As mentioned earlier, many other social media platforms are also creating their own audio-only chat rooms to engage their followers. Twitter jumped in and created its “Spaces” feature which opens it up to reach a much wider audience in that app. Through Facebook’s new live audio meeting rooms feature, users can now create audio broadcasts that users can tune into and participate in within the app. Recently, LinkedIn also confirmed that it is testing an audio social experience in its app where creators can network within their community using their professional identity and not just a social profile. The latest to join the live audio hype is Spotify through its acquisition of Clubhouse’s rival, Locker Room, with the intentions to reach a wider audience by offering sports, music, cultural programming, and interactive features for creators to connect with audiences in real-time.

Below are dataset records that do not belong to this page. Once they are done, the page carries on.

(* ===== verification/TokTheorems.v ===== *)
(** * Tokenization: the theorems

    The vocabulary a host installs, the round trip of text, tool output that stays
    inside its wrapper, and rendered conversations. *)

From S2P Require Import Prelude Text ToolText ToolEscape StrTable Bpe BpeSpec PreTok PreTokSpec.
From S2P Require Import ChatTok ChatMsg TokSpec.

(** ** The vocabulary a host installs *)

(** The same vocabulary with finite maps. *)
Definition map_vocab (h : ds4_host_vocab) : ds4_vocab (gmap (list Z) Z) :=
  Vocab (h_tokens h) (map_of (indexed (h_tokens h))) (map_of (indexed (h_merges h)))
    (map_of (map (λ id, (znth [] (h_tokens h) id, id)) (h_user_defined h)))
    (h_user_defined_max_len h) (h_user_defined_first h) (h_motif3_added_first h).

Lemma map_of_elem l k v : map_of l !! k = Some v → (k, v) ∈ l.
Proof.
  unfold map_of. assert (∀ M : gmap (list Z) Z, fold_left (λ M kv, <[fst kv := snd kv]> M) l M !! k = Some v →
    (k, v) ∈ l ∨ M !! k = Some v) as Hgen.
  { induction l as [|[k1 v1] l IH]; intros M; cbn [fold_left fst snd]; [by right|].
    intros [?|[[-> ->]|[_ ?]]%lookup_insert_Some]%IH; [by left; constructor|by left; constructor|by right]. }
  intros [?|E]%Hgen; [done|]. by rewrite lookup_empty in E.
Qed.

Lemma indexed_elem l k v : (k, v) ∈ indexed l → l !! Z.to_nat v = Some k ∧ 0 <= v.
Proof.
  unfold indexed. intros [i Hi]%list_elem_of_lookup. apply lookup_zip_Some in Hi as [Hk Hv].
  apply lookup_seqZ in Hv as [-> Hv]. split; [|lia]. by replace (Z.to_nat (0 + Z.of_nat i)) with i by lia.
Qed.

Lemma map_vocab_spelled h : spelled (map_vocab h).
Proof. intros s t Ht. by apply indexed_elem, map_of_elem. Qed.

Lemma blen_indexed l : blen (indexed l) = blen l.
Proof.
  unfold indexed, blen. rewrite length_zip_with_l_eq; [done|]. rewrite length_seqZ. lia.
Qed.
(* ===== verification/Http.v ===== *)
(** * The HTTP reader (ds4_server.c)

    A request is read from a socket that hands out bytes in pieces of any size: the
    header up to its blank line, then a body whose length the header gives, or one in
    chunks. *)

From S2P Require Import Prelude Bytes Text Json.

(** ** The socket

    The pieces in which the bytes arrive; an empty one is the end of the connection,
    and so is the end of the list. *)
Definition net := list (list Z).

(** recv with room for [size] bytes; [None] is the end or an error.  A call that a
    signal interrupts is repeated and has no effect. *)
Definition recv (size : Z) (fd : net) : option (list Z * net) :=
  match fd with
  | [] | [] :: _ => None
  | p :: fd => if blen p <=? size then Some (p, fd) else Some (ztake size p, zdrop size p :: fd)
  end.

(** Enough for as many calls as there can be. *)
Definition calls (fd : net) : nat := S (length (concat fd)).

Record http_request := Request { method : list Z; path : list Z; body : list Z; accept_json : bool }.

(** ** The end of the header *)

(** The position behind the first occurrence. *)
Definition behind (p w : list Z) : option Z := (fun i => i + blen w) <$> strstr p w.

Definition header_end (p : list Z) : option Z :=
  match behind p [13; 10; 13; 10] with Some e => Some e | None => behind p [10; 10] end.

(** ** Header lines *)

(** strncasecmp(p, w, strlen(w)) == 0 *)
Fixpoint ci_prefix (p w : list Z) {struct w} : bool :=
  match w, p with
  | [], _ => true
  | a :: w, b :: p => (Name.tolower a =? Name.tolower b) && ci_prefix p w
  | _ :: _, [] => false
  end.

(** The bytes before the newline, among the first [n]. *)
Fixpoint line_len (b : list Z) (n : nat) : Z :=
  match n, b with
  | S n, c :: b => if c =? 10 then 0 else 1 + line_len b n
  | _, _ => 0
  end.

(** The lines of the first [n] bytes: each as what the buffer holds from its start on
    and its length without a carriage return. *)
Fixpoint header_lines (fuel : nat) (b : list Z) (n : Z) : list (list Z * Z) :=
  match fuel with
  | O => []
  | S fuel =>
      if n <=? 0 then []
      else
        let raw := line_len b (Z.to_nat n) in
        let len := if negb (raw =? 0) && (znth 0 b (raw - 1) =? 13) then raw - 1 else raw in
        (b, len) :: header_lines fuel (zdrop (raw + 1) b) (n - raw - 1)
  end.

Definition lines_of (b : list Z) (n : Z) : list (list Z * Z) := header_lines (Z.to_nat n) b n.

(** A line that begins with a header's name and colon. *)
Definition names (w : list Z) (l : list Z * Z) : bool := (blen w <=? snd l) && ci_prefix (fst l) w.

(** A word anywhere behind the name; [k] positions are left to try. *)
Fixpoint word_within (k : nat) (p w : list Z) : bool :=
  match k with
  | O => false
  | S k => ci_prefix p w || word_within k (zdrop 1 p) w
  end.

Definition value_has (w word : list Z) (l : list Z * Z) : bool :=
  names w l && word_within (Z.to_nat (snd l - blen w - blen word + 1)) (zdrop (blen w) (fst l)) word.

Definition header_accepts_json (b : list Z) (n : Z) : bool :=
  existsb (value_has (bs "Accept:") (bs "application/json")) (lines_of b n).

Definition header_chunked (b : list Z) (n : Z) : bool :=
  existsb (value_has (bs "Transfer-Encoding:") (bs "chunked")) (lines_of b n).

(** strtol with base 10: white space, a sign, digits, saturating at the limits of
    long *)
Definition LONG_MAX : Z := 2 ^ 63 - 1.
Definition strtol10 (p : list Z) : Z :=
  let p := snd (span isspace p) in
  let '(neg, p) := match p with
                   | 45 :: p => (true, p) | 43 :: p => (false, p) | _ => (false, p) end in
  let v := digits_value 10 (fst (span isdigit p)) in
  if neg then Z.max (- v) (- LONG_MAX - 1) else Z.min v LONG_MAX.

(** The loop that skips spaces within the line. *)
Fixpoint skip_spaces (k : nat) (p : list Z) : list Z :=
  match k, p with
  | S k, c :: t => if isspace c then skip_spaces k t else p
  | _, _ => p
  end.

Definition content_length (b : list Z) (n : Z) : Z :=
  match List.find (names (bs "Content-Length:")) (lines_of b n) with
  | None => 0
  | Some (p, len) => strtol10 (skip_spaces (Z.to_nat (len - 15)) (zdrop 15 p))
  end.

(** ** Chunked bodies *)

(** chunk_line_end: the buffer, the connection and the position behind the newline *)
Fixpoint chunk_line_end (fuel : nat) (fd : net) (b : list Z) (pos max_line : Z) : option (list Z * net * Z) :=
  match strchr (zdrop pos b) 10 with
  | Some i => Some (b, fd, pos + i + 1)
  | None =>
      if max_line <? blen b - pos then None
      else match fuel with
      | O => None
      | S fuel => match recv 8192 fd with
                  | None => None
                  | Some (p, fd) => chunk_line_end fuel fd (b ++ p) pos max_line
                  end
      end
  end.

(** The loop that waits for [need] bytes. *)
Fixpoint recv_until (fuel : nat) (size : Z) (fd : net) (b : list Z) (need : Z) : option (list Z * net) :=
  if need <=? blen b then Some (b, fd)
  else match fuel with
  | O => None
  | S fuel => match recv size fd with
              | None => None
              | Some (p, fd) => recv_until fuel size fd (b ++ p) need
              end
  end.

(** strtoul with base 16 on a text that begins with a digit: the value, saturating, and
    what follows; a prefix 0x counts when a digit follows it. *)
Definition strtoul16 (p : list Z) : Z * list Z :=
  let p := match p with
           | 48 :: x :: d :: r => if (Name.tolower x =? 120) && isxdigit d then d :: r else p
           | _ => p
           end in
  let '(ds, r) := span isxdigit p in
  (Z.min (digits_value 16 ds) (2 ^ 64 - 1), r).

(** The size line of a chunk. *)
Definition chunk_size (line : list Z) : option Z :=
  match line with
  | c :: _ =>
      if negb (isxdigit c) then None
      else
        let '(sz, r) := strtoul16 line in
        match snd (span (fun c => (c =? 32) || (c =? 9)) r) with
        | e :: _ => if (e =? 59) || (e =? 13) || (e =? 10) then Some sz else None
        | [] => None
        end
  | [] => None
  end.

(** An empty line from [pos] to [le]. *)
Definition blank_line (b : list Z) (pos le : Z) : bool :=
  (le - pos =? 1) || ((le - pos =? 2) && (znth 0 b pos =? 13)).

(** The trailer lines. *)
Fixpoint skip_trailers (fuel : nat) (fd : net) (b : list Z) (pos : Z) : option net :=
  match fuel with
  | O => None
  | S fuel =>
      match chunk_line_end (calls fd) fd b pos 8192 with
      | None => None
      | Some (b, fd, le) => if blank_line b pos le then Some fd else skip_trailers fuel fd b le
      end
  end.

(** read_chunked_body: the decoded body; [b] is the buffer, compacted at [pos] *)
Fixpoint read_chunked_body (fuel : nat) (fd : net) (b : list Z) (pos : Z) (done : list Z) (max_body : Z)
    : option (list Z) :=
  match fuel with
  | O => None
  | S fuel =>
      let b := zdrop pos b in
      match chunk_line_end (calls fd) fd b 0 8192 with
      | None => None
      | Some (b, fd, le) =>
          match chunk_size b with
          | None => None
          | Some sz =>
              if sz =? 0 then
                _ ← skip_trailers (S (length (b ++ concat fd))) fd b le; Some done
              else if (max_body <? sz) || (max_body <? blen done + sz) then None
              else match recv_until (calls fd) 8192 fd b (le + sz) with
              | None => None
              | Some (b, fd) =>
                  let done := done ++ ztake sz (zdrop le b) in
                  let pos := le + sz in
                  match chunk_line_end (calls fd) fd b pos 2 with
                  | None => None
                  | Some (b, fd, crlf) =>
                      if negb (blank_line b pos crlf) then None
                      else read_chunked_body fuel fd b crlf done max_body
                  end
              end
          end
      end
  end.

(** ** A whole request *)

Definition max_header : Z := 64 * 1024.
Definition max_body : Z := 64 * 1024 * 1024.

(** The loop that reads the header; it looks for the end after every piece. *)
Fixpoint read_header (fuel : nat) (fd : net) (b : list Z) : option (list Z * net * Z) :=
  if max_header <=? blen b then None
  else match fuel with
  | O => None
  | S fuel =>
      match recv 4096 fd with
      | None => None
      | Some (p, fd) =>
          match header_end (b ++ p) with
          | Some hend => Some (b ++ p, fd, hend)
          | None => read_header fuel fd (b ++ p)
          end
      end
  end.

(** sscanf(line, "%7s %255s"): two words, each cut at its width *)
Definition scan_word (width : Z) (p : list Z) : option (list Z * list Z) :=
  let p := snd (span isspace p) in
  let w := ztake width (fst (span (fun c => negb (isspace c)) p)) in
  if blen w =? 0 then None else Some (w, zdrop (blen w) p).

Definition request_line (b : list Z) : option (list Z * list Z) :=
  let line := c_str (ztake 511 (fst (span (fun c => negb (c =? 10)) b))) in
  '(method, r) ← scan_word 7 line;
  '(path, _) ← scan_word 255 r;
  Some (method, fst (span (fun c => negb (c =? 63)) path)).

(** read_http_request; [chunked] is http_chunked_enabled *)
Definition read_http_request (chunked : bool) (fd : net) : option http_request :=
  match read_header (calls fd) fd [] with
  | None => None
  | Some (b, fd, hend) =>
      match request_line b with
      | None => None
      | Some (method, path) =>
          let clen := content_length b hend in
          if (clen <? 0) || (max_body <? clen) then None
          else
            let accept := header_accepts_json b hend in
            if header_chunked b hend && chunked then
              body ← read_chunked_body (S (length (b ++ concat fd))) fd b hend [] max_body;
              Some (Request method path body accept)
            else
              match recv_until (calls fd) 8192 fd b (hend + clen) with
              | None => None
              | Some (b, fd) => Some (Request method path (ztake clen (zdrop hend b)) accept)
              end
      end
  end.

Example reads_a_request :
  read_http_request true [bs "POST /v1/messages?x HTTP/1.1" ++ [13; 10] ++ bs "content-le";
                          bs "ngth: 5" ++ [13; 10; 13; 10] ++ bs "he"; bs "llo!"] =
  Some (Request (bs "POST") (bs "/v1/messages") (bs "hello") false).
Proof. vm_compute. reflexivity. Qed.

Example reads_chunks :
  read_http_request true [bs "POST / HTTP/1.1" ++ [13; 10] ++ bs "Transfer-Encoding: chunked" ++ [13; 10; 13; 10] ++
                          bs "5;x" ++ [13; 10] ++ bs "he"; bs "llo" ++ [13]; [10] ++ bs "A" ++ [13; 10] ++ bs "0123456789" ++
                          [13; 10] ++ bs "0" ++ [13; 10; 13; 10]] =
  Some (Request (bs "POST") (bs "/") (bs "hello0123456789") false).
Proof. vm_compute. reflexivity. Qed.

Clubhouse surged in popularity primarily because of word-of-mouth marketing. No one likes to be left out, so as more and more people came­ to learn about the app, they wanted to get in on the fun. They wanted to be invited to this exclusive party to connect with the popular people in real-time. But will this type of live audio experiences interfere with podcasting in any way? Yes and no. The time listeners spend on Clubhouse or whatever other live audio feature on a network is time away from Apple or Spotify’s podcasts. Clubhouse and podcasts could also coexist like other platforms do (i.e., Netflix and YouTube). Could live audio experiences stunt the growth of podcasts? Possibly because advertisers could decide to invest their ad dollars into that versus the on-demand audio platforms. It may be too early to predict since Clubhouse just recently celebrated its one-year anniversary and elements within the app are still in development. Advertising opportunities could evolve, it may become available on Androids as well, etc. Who can say what we’ll see in the next few months? We’ll just need to keep an eye on the wave and see how it comes to shore.